[Collected data]
(** Rows that carry one of the labels each are counted once by the labels' counts. *)
Section Labels.
Context (key : text).
Let count (rows : list (dict value)) (s : text) : Z := count_if (fun r => is_str s (get key r)) rows.

Lemma labels_step s row rows labels :
  get key row = VStr s -> NoDup labels ->
  sum_over (count (row :: rows)) labels
  = (if bool_decide (s ∈ labels) then 1 else 0) + sum_over (count rows) labels.
Proof.
  intros Hrow. induction labels as [|s' labels IH]; intros Hnd; [done|].
  apply NoDup_cons in Hnd as [Hni Hnd]. rewrite !sum_over_cons, IH by done. unfold count at 1.
  rewrite count_if_cons, Hrow. cbn [is_str]. fold (count rows s').
  destruct (decide (s = s')) as [->|Hne].
  - rewrite (bool_decide_eq_true_2 (s' = s')), (bool_decide_eq_true_2 (s' ∈ s' :: labels)),
      (bool_decide_eq_false_2 (s' ∈ labels)) by (done || left). lia.
  - rewrite (bool_decide_eq_false_2 (s = s')) by done.
    rewrite (bool_decide_ext (s ∈ s' :: labels) (s ∈ labels)); [lia|]. rewrite elem_of_cons. naive_solver.
Qed.

Lemma labels_partition labels rows :
  NoDup labels -> Forall (fun row => exists s, s ∈ labels /\ get key row = VStr s) rows ->
  sum_over (count rows) labels = Z.of_nat (length rows).
Proof.
  intros Hnd. induction 1 as [|row rows (s & Hs & Hrow) _ IH].
  - by apply sum_over_zero.
  - rewrite (labels_step s) by done. rewrite IH, bool_decide_eq_true_2 by done. simpl. lia.
Qed.
End Labels.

▸ **BRIEF**
Check the lines above and copy each one that includes "done".

▸ **RESPONSE BOX**
  intros Hrow. induction labels as [|s' labels IH]; intros Hnd; [done|].
  apply NoDup_cons in Hnd as [Hni Hnd]. rewrite !sum_over_cons, IH by done. unfold count at 1.
      (bool_decide_eq_false_2 (s' ∈ labels)) by (done || left). lia.
  - rewrite (bool_decide_eq_false_2 (s = s')) by done.
  - rewrite (labels_step s) by done. rewrite IH, bool_decide_eq_true_2 by done. simpl. lia.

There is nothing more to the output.